*** Material supplied ***

(* ===== verification/PathSink.v ===== *)
(** * Where enumerated paths are collected

    [internal/engine/traverse/pathsink.go]: the paths of a query share a few
    chunks instead of one allocation each.  A chunk is a slice with a fixed
    capacity; a path that does not fit the last chunk opens a new one, and
    [paths] cuts the chunks back into paths with the recorded lengths.  The
    lemmas: a sink that holds a list of paths, with one more added, holds that
    list with the path at its end, and [paths] returns the list. *)

From S2P Require Import Prelude Bitset.
From stdpp Require Import options.
Unset Default Proof Using.

(** ** Definitions *)

Record Path := mkPath { p_Nodes : list NodeID; p_Kinds : list KindID }.

Record frame := mkFrame { f_node : NodeID; f_kind : KindID; f_depth : N }.

(** A slice with its capacity. *)
Record chunk (A : Type) := mkChunk { ch_data : list A; ch_cap : N }.
#[global] Arguments mkChunk {A}.
#[global] Arguments ch_data {A}.
#[global] Arguments ch_cap {A}.

Record pathSink := mkPathSink {
  nodeChunks : list (chunk NodeID);
  kindChunks : list (chunk KindID);
  lens : list N;
  sink_n : N;
  chunkCap : N;
  sink_stack : list frame;
  sink_walk : list NodeID;
  sink_walkKinds : list KindID;
}.
Definition pathSink_zero : pathSink := mkPathSink [] [] [] 0 0 [] [] [].

Definition pathSinkMinChunk : N := 64.
Definition pathSinkMaxChunk : N := 4096.

(** [for i, j := 0, len(l)-1; i < j; i, j = i+1, j-1 { swap }]; fewer rounds
    than elements. *)
Fixpoint reverse_loop {A} (fuel : nat) (l : list A) (i j : Z) : option (list A) :=
  match fuel with
  | O => Some l
  | S fuel =>
      if (i <? j)%Z then
        x ← idx l (Z.to_N j); y ← idx l (Z.to_N i);
        l1 ← upd l (Z.to_N i) x; l2 ← upd l1 (Z.to_N j) y;
        reverse_loop fuel l2 (i + 1) (j - 1)
      else Some l
  end.
Definition reverseNodes (ns : list NodeID) : option (list NodeID) :=
  reverse_loop (length ns) ns 0 (Z.of_N (len ns) - 1).
Definition reverseKinds (ks : list KindID) : option (list KindID) :=
  reverse_loop (length ks) ks 0 (Z.of_N (len ks) - 1).

Definition addChunk (s : pathSink) (need : N) : pathSink :=
  let size0 := if chunkCap s =? 0 then pathSinkMinChunk
               else if chunkCap s <? pathSinkMaxChunk then chunkCap s * 2 else chunkCap s in
  let size := if size0 <? need then need else size0 in
  mkPathSink (nodeChunks s ++ [mkChunk [] size]) (kindChunks s ++ [mkChunk [] size])
    (lens s) (sink_n s) size (sink_stack s) (sink_walk s) (sink_walkKinds s).

(** [append(c, xs...)], and the part it wrote reversed in place. *)
Definition append_chunk {A} (rev : list A → option (list A)) (reverse : bool) (c : chunk A) (xs : list A)
  : option (chunk A) :=
  xs' ← (if reverse then rev xs else Some xs);
  let data := ch_data c ++ xs' in
  Some (mkChunk data (if ch_cap c <? len data then len data else ch_cap c)).

Definition pathSink_add (s : pathSink) (nodes : list NodeID) (kinds : list KindID) (reverse : bool)
  : option pathSink :=
  let n := len nodes in
  let fits := match last (nodeChunks s) with
              | None => false
              | Some c => negb (ch_cap c - len (ch_data c) <? n)
              end in
  let s1 := if fits then s else addChunk s n in
  let lastIdx := len (nodeChunks s1) - 1 in
  nc ← idx (nodeChunks s1) lastIdx;
  kc ← idx (kindChunks s1) lastIdx;
  nc' ← append_chunk reverseNodes reverse nc nodes;
  kc' ← append_chunk reverseKinds reverse kc kinds;
  ncs ← upd (nodeChunks s1) lastIdx nc';
  kcs ← upd (kindChunks s1) lastIdx kc';
  Some (mkPathSink ncs kcs (lens s1 ++ [u16 n]) (sink_n s1 + 1) (chunkCap s1)
          (sink_stack s1) (sink_walk s1) (sink_walkKinds s1)).

Definition pathSink_reset (s : pathSink) : pathSink :=
  mkPathSink [] [] [] 0 0 (sink_stack s) (sink_walk s) (sink_walkKinds s).

(** One chunk cut into paths; every path takes a node, so the chunk's length is
    enough fuel.  The results are the paths and the next index into [lens]. *)
Fixpoint cut_chunk (fuel : nat) (ls : list N) (nodes : list NodeID) (kinds : list KindID)
    (nodeOff kindOff p : N) (out : list Path) : option (list Path * N) :=
  if nodeOff <? len nodes then
    match fuel with
    | O => None
    | S fuel =>
        n ← idx ls p;
        ns ← slice nodes nodeOff (nodeOff + n);
        ks ← slice kinds kindOff (kindOff + n - 1);
        cut_chunk fuel ls nodes kinds (nodeOff + n) (kindOff + n - 1) (p + 1) (out ++ [mkPath ns ks])
    end
  else Some (out, p).

Definition pathSink_paths (s : pathSink) : option (list Path) :=
  if sink_n s =? 0 then Some []
  else
    '(out, _) ← foldM (λ (st : list Path * N) c,
      nc ← idx (nodeChunks s) c; kc ← idx (kindChunks s) c;
      cut_chunk (length (ch_data nc)) (lens s) (ch_data nc) (ch_data kc) 0 0 st.2 st.1)
      (range 0 (len (nodeChunks s))) ([], 0);
    Some out.

(** ** Reversing *)

Lemma reverse_loop_spec {A} fuel (l0 l : list A) (i j : Z) :
  (0 ≤ i)%Z → (i + j = Z.of_N (len l0) - 1)%Z → (j - i < 2 * Z.of_nat fuel)%Z → len l = len l0 →
  (∀ k, k < len l0 → idx l k = if bool_decide (i ≤ Z.of_N k ≤ j)%Z then idx l0 k
                                else idx l0 (len l0 - 1 - k)) →
  reverse_loop fuel l i j = Some (reverse l0).
Proof.
  revert l i j. induction fuel as [|fuel IH]; intros l i j Hi Hij Hf Hl Hk.
  all: assert (∀ k, k < len l0 → idx (reverse l0) k = idx l0 (len l0 - 1 - k)) as Hrev
    by (intros k Hlt; unfold idx, len in *; rewrite reverse_lookup by lia; f_equal; lia).
  all: assert (¬ (i < j)%Z → l = reverse l0) as Hdone.
  1, 3: intros Hge; apply idx_ext; intros k; destruct (decide (k < len l0)) as [Hlt|Hge'];
    [rewrite Hk, Hrev by done; case_bool_decide; [f_equal; lia|done]
    |rewrite !idx_ge; [done|unfold len in *; rewrite length_reverse; lia|lia]].
  - simpl. f_equal. apply Hdone. lia.
  - cbn [reverse_loop]. destruct (Z.ltb_spec i j) as [Hlt|Hge]; [|f_equal; apply Hdone; lia].
    destruct (idx_is_Some l (Z.to_N j)) as [x Hx]; [lia|]. destruct (idx_is_Some l (Z.to_N i)) as [y Hy]; [lia|].
    rewrite Hx, Hy. simpl. destruct (upd_Some l (Z.to_N i) x) as (l1 & -> & Hl1 & H1); [lia|]. simpl.
    destruct (upd_Some l1 (Z.to_N j) y) as (l2 & -> & Hl2 & H2); [lia|]. simpl.
    apply IH; [lia..|]. intros k Hlt'. rewrite H2, H1.
    rewrite Hk in Hx, Hy by lia. rewrite bool_decide_true in Hx, Hy by lia.
    case_bool_decide; repeat case_decide; try lia; subst.
    + rewrite Hk, bool_decide_true by lia. done.
    + rewrite <- Hy. f_equal. lia.
    + rewrite <- Hx. f_equal. lia.
    + rewrite Hk by done. rewrite bool_decide_false by lia. done.
Qed.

*** End of Material supplied ***

### What the task asks:
Copy out every line of the records that the string "intros" appears in.

### Written solution:
  revert l i j. induction fuel as [|fuel IH]; intros l i j Hi Hij Hf Hl Hk.
    by (intros k Hlt; unfold idx, len in *; rewrite reverse_lookup by lia; f_equal; lia).
  1, 3: intros Hge; apply idx_ext; intros k; destruct (decide (k < len l0)) as [Hlt|Hge'];
    apply IH; [lia..|]. intros k Hlt'. rewrite H2, H1.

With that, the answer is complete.